*** Listed entries Section Begins ***

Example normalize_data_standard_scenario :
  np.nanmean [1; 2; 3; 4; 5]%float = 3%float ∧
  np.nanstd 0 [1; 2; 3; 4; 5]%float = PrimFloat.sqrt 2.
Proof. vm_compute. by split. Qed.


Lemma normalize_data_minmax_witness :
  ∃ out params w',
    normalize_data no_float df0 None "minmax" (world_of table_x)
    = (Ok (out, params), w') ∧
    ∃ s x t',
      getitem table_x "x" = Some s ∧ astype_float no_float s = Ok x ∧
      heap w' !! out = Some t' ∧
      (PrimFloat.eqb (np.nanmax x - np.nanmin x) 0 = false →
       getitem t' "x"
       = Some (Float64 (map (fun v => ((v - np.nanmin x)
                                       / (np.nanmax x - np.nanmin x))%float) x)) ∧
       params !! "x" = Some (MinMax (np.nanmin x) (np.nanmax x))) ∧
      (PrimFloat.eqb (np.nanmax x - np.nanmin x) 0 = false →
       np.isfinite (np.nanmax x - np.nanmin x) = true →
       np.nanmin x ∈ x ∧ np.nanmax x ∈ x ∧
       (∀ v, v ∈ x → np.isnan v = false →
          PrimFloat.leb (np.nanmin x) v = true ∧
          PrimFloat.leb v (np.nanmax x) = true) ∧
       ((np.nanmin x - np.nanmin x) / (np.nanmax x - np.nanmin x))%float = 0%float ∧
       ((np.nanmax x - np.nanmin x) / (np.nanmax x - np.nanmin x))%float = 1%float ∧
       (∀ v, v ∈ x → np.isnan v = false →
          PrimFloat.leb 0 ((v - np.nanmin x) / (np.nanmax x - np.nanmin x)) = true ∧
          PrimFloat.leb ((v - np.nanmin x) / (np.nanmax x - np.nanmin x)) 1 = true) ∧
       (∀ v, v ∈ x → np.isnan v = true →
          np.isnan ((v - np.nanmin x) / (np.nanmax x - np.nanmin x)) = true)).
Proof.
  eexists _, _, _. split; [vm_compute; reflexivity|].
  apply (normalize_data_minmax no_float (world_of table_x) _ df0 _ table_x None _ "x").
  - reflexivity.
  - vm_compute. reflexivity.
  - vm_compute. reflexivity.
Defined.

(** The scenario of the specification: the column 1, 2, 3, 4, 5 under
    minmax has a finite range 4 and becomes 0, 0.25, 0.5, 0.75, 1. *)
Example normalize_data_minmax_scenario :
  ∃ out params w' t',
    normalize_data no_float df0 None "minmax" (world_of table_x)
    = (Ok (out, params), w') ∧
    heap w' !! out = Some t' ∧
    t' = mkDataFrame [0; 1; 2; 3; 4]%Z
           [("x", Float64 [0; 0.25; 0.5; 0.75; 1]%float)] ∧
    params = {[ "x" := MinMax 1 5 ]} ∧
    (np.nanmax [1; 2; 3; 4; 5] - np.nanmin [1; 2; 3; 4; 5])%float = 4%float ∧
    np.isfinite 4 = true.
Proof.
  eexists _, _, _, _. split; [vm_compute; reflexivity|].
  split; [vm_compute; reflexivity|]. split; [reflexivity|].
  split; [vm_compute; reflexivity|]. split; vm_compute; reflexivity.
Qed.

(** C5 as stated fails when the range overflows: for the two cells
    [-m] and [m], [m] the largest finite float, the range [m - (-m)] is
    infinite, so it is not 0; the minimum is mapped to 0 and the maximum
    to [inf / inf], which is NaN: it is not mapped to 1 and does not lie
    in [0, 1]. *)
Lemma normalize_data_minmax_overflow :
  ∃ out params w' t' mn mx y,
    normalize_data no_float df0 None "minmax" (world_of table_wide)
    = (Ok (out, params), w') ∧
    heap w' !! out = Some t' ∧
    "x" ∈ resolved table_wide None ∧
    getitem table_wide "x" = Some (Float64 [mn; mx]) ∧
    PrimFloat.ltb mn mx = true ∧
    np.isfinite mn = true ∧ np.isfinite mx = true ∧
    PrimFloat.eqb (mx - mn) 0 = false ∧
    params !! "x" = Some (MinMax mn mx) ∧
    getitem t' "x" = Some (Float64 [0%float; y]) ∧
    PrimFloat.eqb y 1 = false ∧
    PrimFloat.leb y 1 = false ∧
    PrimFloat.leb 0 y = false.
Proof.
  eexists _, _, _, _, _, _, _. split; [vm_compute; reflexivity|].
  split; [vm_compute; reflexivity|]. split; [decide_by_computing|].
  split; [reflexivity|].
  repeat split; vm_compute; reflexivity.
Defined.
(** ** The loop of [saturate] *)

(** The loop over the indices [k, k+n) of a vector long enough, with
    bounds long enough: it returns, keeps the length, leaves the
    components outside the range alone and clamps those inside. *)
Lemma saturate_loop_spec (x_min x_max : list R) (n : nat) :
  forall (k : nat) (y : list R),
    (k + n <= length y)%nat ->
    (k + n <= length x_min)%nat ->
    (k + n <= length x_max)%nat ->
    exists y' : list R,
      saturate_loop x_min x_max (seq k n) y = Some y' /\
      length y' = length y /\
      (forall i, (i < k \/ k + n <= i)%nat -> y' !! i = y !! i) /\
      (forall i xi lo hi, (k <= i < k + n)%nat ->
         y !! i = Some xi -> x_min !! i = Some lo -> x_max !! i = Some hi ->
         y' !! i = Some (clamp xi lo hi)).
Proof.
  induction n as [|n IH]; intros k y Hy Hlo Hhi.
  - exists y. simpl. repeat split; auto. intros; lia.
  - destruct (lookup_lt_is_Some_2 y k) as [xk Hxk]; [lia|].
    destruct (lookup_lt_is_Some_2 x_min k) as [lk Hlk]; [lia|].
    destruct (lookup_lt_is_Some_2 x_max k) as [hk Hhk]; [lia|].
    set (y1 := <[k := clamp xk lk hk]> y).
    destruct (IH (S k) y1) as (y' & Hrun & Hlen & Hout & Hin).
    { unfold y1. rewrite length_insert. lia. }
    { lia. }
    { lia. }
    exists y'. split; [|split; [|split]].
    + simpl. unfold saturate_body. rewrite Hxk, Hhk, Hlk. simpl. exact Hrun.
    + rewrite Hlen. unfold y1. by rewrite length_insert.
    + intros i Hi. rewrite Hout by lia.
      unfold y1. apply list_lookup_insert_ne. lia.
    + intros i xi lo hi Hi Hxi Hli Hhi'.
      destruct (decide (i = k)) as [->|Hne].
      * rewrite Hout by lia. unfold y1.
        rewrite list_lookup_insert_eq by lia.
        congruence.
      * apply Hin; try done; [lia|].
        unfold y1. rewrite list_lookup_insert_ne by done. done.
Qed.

*** Listed entries Section Ends ***
*** Listed entries Section Begins ***

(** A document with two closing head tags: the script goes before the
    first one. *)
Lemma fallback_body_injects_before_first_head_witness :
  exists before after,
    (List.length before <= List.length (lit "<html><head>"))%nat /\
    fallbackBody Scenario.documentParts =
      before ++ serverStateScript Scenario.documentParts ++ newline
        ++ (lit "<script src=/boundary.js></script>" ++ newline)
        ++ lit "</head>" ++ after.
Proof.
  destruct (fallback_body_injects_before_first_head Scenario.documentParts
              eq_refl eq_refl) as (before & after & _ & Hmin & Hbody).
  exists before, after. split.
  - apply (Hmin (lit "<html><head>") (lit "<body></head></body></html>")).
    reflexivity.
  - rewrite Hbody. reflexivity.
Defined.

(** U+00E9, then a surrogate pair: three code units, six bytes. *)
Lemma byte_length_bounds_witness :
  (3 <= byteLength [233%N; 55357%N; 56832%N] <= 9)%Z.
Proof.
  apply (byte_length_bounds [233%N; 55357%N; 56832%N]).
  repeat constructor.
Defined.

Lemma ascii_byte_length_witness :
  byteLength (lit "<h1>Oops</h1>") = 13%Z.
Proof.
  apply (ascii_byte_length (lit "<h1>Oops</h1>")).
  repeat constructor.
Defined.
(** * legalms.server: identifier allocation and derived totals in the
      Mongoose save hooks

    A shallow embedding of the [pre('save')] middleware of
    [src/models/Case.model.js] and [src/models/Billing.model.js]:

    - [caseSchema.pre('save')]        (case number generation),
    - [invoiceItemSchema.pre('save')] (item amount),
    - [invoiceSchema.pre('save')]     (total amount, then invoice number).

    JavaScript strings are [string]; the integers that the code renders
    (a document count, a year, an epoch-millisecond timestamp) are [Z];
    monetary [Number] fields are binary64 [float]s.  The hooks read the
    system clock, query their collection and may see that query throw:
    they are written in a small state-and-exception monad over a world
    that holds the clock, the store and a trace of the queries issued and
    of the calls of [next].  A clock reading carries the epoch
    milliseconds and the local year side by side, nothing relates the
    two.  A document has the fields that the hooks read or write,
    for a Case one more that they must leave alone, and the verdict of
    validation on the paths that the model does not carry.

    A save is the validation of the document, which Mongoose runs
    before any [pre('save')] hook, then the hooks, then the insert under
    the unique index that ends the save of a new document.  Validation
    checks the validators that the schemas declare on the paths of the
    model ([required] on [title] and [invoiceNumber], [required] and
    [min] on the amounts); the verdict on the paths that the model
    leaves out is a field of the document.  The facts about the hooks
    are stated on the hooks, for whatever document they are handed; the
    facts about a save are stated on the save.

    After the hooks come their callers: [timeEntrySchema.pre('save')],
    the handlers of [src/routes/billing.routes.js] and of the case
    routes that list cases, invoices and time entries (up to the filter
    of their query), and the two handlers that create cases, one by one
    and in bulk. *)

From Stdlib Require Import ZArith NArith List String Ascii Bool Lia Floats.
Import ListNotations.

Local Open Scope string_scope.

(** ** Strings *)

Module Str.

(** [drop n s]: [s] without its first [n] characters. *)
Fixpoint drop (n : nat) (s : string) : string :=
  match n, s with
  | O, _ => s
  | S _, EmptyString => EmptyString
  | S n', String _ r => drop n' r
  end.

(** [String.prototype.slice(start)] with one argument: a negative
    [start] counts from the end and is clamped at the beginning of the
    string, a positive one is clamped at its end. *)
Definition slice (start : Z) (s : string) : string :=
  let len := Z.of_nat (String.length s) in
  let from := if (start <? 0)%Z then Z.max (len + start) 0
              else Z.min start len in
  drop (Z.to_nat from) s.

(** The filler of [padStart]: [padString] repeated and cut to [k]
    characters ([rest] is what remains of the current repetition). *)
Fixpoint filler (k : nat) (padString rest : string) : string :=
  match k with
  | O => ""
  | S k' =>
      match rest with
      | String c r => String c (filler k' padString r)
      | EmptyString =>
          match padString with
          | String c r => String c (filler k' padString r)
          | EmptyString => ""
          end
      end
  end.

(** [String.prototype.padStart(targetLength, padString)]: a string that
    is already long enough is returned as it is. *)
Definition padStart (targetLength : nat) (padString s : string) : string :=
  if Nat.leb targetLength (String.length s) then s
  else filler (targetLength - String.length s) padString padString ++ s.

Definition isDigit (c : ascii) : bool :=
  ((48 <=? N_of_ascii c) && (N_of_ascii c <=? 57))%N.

*** Listed entries Section Ends ***
*** Listed entries Section Begins ***

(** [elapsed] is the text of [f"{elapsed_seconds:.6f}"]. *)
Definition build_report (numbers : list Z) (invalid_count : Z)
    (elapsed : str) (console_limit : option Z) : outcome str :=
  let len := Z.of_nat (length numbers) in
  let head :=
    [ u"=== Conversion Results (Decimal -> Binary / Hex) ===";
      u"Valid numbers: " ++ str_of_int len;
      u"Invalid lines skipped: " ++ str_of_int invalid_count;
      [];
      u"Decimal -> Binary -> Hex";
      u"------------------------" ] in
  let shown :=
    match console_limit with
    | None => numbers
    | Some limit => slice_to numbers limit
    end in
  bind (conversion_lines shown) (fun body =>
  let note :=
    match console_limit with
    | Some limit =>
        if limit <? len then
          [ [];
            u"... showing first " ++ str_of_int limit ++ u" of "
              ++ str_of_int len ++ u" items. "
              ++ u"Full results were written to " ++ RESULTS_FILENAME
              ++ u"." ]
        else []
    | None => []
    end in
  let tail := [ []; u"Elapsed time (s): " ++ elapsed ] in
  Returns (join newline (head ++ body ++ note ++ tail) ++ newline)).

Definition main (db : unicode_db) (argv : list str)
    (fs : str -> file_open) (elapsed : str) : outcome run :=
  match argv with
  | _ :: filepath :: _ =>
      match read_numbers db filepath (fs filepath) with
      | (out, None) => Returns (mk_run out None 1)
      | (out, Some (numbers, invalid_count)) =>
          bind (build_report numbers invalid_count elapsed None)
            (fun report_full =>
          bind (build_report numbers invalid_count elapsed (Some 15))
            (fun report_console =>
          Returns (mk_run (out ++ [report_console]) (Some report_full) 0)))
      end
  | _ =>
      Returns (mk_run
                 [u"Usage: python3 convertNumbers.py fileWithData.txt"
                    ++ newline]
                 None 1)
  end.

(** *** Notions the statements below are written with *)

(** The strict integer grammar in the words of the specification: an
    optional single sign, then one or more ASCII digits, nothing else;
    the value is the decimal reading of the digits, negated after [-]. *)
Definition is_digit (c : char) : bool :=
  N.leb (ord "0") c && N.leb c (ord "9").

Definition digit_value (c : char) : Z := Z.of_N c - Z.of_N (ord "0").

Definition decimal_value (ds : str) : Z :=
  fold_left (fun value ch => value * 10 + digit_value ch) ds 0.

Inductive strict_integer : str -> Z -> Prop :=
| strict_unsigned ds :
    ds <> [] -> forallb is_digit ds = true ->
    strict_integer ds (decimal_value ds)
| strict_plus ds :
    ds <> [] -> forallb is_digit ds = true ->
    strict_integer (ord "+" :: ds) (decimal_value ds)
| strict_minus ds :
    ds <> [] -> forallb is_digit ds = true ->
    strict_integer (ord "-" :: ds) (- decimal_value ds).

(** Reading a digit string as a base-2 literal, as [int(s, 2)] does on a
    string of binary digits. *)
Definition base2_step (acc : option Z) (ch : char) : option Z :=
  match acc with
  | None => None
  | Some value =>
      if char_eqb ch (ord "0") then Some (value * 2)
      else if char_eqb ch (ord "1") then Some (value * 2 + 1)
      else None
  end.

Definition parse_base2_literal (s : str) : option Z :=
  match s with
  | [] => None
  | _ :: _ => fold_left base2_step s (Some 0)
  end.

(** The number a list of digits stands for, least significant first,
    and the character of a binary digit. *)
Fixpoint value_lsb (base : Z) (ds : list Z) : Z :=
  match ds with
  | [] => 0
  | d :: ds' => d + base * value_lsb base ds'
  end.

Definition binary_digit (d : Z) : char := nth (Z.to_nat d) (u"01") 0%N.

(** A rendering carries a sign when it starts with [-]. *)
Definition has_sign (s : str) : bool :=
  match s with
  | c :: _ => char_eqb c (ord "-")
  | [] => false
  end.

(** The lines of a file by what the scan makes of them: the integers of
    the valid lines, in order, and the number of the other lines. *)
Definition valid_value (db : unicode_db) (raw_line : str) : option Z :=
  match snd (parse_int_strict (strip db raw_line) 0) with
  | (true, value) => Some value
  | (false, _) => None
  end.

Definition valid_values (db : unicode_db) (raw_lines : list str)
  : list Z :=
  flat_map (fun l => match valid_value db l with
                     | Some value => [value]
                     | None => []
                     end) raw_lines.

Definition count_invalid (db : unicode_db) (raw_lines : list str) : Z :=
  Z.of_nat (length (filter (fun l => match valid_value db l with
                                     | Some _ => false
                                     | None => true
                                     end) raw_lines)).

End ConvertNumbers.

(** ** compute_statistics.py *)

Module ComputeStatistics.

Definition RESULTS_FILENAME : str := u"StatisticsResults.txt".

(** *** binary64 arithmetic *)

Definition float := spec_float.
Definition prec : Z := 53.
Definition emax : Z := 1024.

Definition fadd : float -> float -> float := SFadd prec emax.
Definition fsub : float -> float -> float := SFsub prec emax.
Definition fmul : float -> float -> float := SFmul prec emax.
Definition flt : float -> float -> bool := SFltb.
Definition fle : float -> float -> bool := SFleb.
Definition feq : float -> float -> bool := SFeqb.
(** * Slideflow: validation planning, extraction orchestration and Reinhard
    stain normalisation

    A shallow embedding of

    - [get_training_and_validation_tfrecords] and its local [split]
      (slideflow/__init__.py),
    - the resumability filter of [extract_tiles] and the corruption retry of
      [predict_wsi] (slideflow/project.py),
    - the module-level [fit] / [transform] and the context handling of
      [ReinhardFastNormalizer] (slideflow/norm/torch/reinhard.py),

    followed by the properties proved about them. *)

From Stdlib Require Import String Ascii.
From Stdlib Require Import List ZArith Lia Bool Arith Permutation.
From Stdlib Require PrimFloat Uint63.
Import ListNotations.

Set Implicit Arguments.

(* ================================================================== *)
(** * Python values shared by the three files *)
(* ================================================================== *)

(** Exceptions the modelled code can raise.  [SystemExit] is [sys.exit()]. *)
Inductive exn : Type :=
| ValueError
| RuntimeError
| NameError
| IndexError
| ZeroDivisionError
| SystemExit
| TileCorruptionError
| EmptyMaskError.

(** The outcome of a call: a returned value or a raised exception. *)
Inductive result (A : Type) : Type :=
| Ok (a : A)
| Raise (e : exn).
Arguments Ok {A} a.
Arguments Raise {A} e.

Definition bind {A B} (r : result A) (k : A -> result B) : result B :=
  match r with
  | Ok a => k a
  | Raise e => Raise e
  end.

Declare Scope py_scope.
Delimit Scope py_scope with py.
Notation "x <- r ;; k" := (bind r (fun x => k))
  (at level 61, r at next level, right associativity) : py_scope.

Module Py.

*** Listed entries Section Ends ***

What this task involves: All lines in the listing above from the line containing "model ([required] on" to the line containing "Definition padStart (targetLength", inclusive, should be retyped exactly; no other lines should appear.

Answer for the task:
    model ([required] on [title] and [invoiceNumber], [required] and
    [min] on the amounts); the verdict on the paths that the model
    leaves out is a field of the document.  The facts about the hooks
    are stated on the hooks, for whatever document they are handed; the
    facts about a save are stated on the save.

    After the hooks come their callers: [timeEntrySchema.pre('save')],
    the handlers of [src/routes/billing.routes.js] and of the case
    routes that list cases, invoices and time entries (up to the filter
    of their query), and the two handlers that create cases, one by one
    and in bulk. *)

From Stdlib Require Import ZArith NArith List String Ascii Bool Lia Floats.
Import ListNotations.

Local Open Scope string_scope.

(** ** Strings *)

Module Str.

(** [drop n s]: [s] without its first [n] characters. *)
Fixpoint drop (n : nat) (s : string) : string :=
  match n, s with
  | O, _ => s
  | S _, EmptyString => EmptyString
  | S n', String _ r => drop n' r
  end.

(** [String.prototype.slice(start)] with one argument: a negative
    [start] counts from the end and is clamped at the beginning of the
    string, a positive one is clamped at its end. *)
Definition slice (start : Z) (s : string) : string :=
  let len := Z.of_nat (String.length s) in
  let from := if (start <? 0)%Z then Z.max (len + start) 0
              else Z.min start len in
  drop (Z.to_nat from) s.

(** The filler of [padStart]: [padString] repeated and cut to [k]
    characters ([rest] is what remains of the current repetition). *)
Fixpoint filler (k : nat) (padString rest : string) : string :=
  match k with
  | O => ""
  | S k' =>
      match rest with
      | String c r => String c (filler k' padString r)
      | EmptyString =>
          match padString with
          | String c r => String c (filler k' padString r)
          | EmptyString => ""
          end
      end
  end.

(** [String.prototype.padStart(targetLength, padString)]: a string that
    is already long enough is returned as it is. *)
Definition padStart (targetLength : nat) (padString s : string) : string :=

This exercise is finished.